## Prompt
Every line of the entries below that mentions "YNull" is to be copied out.

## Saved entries
▼

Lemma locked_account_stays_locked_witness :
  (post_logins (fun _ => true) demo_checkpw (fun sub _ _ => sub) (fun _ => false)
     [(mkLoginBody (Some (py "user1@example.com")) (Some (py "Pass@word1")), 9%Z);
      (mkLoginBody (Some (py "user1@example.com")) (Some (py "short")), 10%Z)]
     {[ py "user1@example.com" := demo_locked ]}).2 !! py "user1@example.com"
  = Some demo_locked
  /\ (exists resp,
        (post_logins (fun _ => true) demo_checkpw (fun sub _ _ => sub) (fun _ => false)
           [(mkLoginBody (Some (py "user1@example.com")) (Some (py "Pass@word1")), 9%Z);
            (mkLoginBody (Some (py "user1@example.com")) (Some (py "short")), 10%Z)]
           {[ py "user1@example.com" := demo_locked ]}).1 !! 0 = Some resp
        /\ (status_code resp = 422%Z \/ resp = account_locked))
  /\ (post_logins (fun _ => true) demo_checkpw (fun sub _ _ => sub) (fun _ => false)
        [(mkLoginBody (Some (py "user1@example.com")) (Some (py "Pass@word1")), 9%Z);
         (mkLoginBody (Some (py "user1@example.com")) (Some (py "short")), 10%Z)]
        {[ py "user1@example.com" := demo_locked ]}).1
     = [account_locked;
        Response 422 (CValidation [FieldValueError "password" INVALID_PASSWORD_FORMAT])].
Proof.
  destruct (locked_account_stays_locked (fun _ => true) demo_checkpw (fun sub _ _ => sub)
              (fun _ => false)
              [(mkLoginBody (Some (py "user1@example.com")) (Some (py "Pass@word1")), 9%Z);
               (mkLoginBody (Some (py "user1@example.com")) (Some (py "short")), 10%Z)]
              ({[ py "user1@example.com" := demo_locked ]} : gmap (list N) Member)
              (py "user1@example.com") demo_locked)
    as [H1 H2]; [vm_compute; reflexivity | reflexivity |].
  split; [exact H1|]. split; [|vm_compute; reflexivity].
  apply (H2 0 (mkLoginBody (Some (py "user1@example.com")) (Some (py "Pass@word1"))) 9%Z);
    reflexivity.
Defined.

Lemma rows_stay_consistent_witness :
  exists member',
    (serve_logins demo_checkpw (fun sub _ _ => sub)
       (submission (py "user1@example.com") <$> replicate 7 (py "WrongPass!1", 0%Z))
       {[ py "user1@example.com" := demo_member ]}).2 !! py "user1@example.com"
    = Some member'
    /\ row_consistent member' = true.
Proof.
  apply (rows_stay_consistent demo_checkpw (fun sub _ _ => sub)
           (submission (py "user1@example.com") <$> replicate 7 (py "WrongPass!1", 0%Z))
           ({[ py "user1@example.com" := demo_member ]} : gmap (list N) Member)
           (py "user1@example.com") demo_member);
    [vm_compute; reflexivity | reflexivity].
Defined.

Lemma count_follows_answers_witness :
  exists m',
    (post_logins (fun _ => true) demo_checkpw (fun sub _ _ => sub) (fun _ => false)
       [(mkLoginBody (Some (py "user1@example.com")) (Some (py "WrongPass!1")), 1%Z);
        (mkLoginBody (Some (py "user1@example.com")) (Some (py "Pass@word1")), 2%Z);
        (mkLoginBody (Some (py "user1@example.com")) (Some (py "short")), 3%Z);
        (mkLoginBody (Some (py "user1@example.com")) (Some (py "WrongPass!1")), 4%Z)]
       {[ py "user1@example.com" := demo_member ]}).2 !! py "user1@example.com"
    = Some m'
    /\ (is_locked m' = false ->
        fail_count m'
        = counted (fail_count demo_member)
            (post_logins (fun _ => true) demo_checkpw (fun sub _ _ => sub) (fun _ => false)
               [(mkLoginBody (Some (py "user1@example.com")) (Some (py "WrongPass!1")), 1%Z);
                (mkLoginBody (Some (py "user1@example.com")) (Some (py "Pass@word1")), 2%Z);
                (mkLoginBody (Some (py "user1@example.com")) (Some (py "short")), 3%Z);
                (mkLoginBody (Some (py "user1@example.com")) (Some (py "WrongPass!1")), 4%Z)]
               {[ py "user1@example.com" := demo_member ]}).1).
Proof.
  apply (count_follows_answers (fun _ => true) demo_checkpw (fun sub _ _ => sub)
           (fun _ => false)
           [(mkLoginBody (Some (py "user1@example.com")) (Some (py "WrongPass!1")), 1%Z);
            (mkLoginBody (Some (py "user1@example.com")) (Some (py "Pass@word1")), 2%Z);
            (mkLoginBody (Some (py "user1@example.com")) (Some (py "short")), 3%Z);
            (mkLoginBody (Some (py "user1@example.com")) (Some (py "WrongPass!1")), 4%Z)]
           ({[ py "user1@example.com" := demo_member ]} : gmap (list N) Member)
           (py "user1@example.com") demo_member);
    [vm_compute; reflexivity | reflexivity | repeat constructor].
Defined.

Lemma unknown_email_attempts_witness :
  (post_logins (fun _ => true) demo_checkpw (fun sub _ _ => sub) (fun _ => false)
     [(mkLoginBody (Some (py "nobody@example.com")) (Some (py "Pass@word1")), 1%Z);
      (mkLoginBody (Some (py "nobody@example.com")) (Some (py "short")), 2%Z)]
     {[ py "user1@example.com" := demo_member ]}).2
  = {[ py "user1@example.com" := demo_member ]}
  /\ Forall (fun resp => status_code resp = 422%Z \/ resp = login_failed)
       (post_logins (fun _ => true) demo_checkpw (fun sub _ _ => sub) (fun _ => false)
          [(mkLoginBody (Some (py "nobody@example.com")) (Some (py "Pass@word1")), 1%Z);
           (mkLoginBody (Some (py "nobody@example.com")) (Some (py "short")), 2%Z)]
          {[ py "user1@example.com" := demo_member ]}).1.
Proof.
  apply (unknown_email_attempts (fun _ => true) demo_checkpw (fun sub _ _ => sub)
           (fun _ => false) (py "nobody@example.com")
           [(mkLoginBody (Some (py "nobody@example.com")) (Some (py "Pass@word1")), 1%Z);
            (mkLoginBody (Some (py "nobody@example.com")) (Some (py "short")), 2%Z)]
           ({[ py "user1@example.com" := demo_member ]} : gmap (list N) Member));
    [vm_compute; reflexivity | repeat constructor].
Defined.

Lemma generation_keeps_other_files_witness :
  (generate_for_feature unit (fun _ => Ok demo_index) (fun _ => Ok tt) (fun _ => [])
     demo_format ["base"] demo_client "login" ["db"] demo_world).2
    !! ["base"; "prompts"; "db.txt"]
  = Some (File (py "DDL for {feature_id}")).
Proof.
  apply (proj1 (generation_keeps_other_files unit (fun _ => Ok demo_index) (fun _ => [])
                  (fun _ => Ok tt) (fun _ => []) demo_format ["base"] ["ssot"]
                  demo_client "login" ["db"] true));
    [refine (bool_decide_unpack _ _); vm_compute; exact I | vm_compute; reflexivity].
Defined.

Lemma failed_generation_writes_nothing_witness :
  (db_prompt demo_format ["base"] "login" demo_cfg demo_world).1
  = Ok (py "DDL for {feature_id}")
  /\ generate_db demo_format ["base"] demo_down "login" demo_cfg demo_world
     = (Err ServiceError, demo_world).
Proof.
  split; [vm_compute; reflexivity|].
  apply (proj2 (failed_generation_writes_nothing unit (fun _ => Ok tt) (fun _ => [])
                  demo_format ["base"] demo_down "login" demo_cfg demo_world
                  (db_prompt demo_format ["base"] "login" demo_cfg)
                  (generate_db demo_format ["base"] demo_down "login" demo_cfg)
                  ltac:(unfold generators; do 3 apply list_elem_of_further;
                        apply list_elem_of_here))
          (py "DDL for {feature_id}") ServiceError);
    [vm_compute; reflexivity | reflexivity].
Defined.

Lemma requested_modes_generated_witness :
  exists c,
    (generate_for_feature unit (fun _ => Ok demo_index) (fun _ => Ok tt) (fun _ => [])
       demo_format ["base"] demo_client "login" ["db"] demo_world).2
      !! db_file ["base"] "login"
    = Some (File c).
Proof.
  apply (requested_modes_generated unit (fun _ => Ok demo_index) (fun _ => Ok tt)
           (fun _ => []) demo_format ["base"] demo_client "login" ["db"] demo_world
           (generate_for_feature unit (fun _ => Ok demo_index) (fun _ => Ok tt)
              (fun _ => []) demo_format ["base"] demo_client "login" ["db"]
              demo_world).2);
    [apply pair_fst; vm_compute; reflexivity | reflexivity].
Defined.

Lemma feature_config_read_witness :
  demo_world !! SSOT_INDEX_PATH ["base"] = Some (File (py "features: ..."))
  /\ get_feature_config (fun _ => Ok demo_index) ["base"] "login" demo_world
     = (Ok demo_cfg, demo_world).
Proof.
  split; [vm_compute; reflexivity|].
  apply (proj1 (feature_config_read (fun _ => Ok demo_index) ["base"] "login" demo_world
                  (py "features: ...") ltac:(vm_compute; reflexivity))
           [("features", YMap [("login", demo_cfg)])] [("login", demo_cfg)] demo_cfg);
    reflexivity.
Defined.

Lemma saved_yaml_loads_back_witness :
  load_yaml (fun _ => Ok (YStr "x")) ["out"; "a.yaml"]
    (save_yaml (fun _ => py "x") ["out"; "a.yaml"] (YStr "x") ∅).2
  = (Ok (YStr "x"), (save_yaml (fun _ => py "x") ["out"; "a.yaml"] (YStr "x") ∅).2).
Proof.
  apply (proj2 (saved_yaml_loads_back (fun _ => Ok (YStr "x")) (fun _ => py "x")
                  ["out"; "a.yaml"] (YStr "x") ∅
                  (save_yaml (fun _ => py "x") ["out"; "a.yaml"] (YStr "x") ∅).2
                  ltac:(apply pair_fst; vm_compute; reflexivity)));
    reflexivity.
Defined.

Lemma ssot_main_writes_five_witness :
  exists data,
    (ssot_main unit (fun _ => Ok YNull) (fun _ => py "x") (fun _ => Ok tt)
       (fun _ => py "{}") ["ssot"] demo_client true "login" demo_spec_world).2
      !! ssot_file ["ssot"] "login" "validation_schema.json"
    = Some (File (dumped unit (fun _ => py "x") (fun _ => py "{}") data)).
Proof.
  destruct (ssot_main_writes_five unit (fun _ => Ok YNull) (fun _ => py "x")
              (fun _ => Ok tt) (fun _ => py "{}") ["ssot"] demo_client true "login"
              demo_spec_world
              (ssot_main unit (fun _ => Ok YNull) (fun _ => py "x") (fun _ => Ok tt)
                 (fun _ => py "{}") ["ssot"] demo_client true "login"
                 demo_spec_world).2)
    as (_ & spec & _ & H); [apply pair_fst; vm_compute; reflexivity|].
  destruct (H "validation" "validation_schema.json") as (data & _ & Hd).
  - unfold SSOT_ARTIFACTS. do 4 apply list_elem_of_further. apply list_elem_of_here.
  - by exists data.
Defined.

▲
▼

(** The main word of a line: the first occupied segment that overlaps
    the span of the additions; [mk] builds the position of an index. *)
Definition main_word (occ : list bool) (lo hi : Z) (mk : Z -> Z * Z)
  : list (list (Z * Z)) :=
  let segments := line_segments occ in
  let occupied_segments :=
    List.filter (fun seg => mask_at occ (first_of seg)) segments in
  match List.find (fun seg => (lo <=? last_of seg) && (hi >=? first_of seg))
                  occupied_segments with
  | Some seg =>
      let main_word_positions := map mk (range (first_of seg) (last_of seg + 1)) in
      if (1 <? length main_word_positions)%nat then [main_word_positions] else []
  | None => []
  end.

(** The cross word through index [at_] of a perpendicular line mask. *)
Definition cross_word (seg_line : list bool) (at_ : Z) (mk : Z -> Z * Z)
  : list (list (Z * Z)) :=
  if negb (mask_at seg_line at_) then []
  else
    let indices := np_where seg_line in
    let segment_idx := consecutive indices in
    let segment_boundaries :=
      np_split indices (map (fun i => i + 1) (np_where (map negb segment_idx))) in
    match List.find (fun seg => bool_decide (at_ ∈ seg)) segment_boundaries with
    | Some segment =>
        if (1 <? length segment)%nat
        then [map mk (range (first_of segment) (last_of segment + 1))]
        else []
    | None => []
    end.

▲
▼

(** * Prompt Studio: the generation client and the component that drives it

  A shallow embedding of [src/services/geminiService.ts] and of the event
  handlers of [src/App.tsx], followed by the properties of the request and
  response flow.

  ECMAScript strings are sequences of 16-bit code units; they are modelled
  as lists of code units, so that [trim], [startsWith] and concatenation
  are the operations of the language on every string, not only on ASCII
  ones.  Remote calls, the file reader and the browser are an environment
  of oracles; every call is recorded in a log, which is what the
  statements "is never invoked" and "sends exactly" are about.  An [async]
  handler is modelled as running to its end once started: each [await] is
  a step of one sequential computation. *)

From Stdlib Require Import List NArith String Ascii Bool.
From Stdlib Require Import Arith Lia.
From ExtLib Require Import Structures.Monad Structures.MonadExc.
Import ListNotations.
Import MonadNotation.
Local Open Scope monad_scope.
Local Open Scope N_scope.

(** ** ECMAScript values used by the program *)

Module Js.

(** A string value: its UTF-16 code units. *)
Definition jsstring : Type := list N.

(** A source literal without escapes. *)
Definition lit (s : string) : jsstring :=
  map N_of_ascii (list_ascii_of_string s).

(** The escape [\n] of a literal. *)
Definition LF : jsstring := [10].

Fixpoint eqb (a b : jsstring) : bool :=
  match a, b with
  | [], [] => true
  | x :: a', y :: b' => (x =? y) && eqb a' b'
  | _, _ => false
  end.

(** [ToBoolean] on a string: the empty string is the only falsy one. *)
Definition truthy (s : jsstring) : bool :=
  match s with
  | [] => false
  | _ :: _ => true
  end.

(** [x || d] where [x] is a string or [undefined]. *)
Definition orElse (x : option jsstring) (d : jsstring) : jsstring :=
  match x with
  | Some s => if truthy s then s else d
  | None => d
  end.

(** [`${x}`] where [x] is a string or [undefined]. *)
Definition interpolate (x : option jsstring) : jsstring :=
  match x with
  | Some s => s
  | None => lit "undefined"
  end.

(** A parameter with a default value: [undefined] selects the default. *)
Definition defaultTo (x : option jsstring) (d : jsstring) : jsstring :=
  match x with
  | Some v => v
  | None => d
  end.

▲

## Output for this exercise
    (ssot_main unit (fun _ => Ok YNull) (fun _ => py "x") (fun _ => Ok tt)
  destruct (ssot_main_writes_five unit (fun _ => Ok YNull) (fun _ => py "x")
              (ssot_main unit (fun _ => Ok YNull) (fun _ => py "x") (fun _ => Ok tt)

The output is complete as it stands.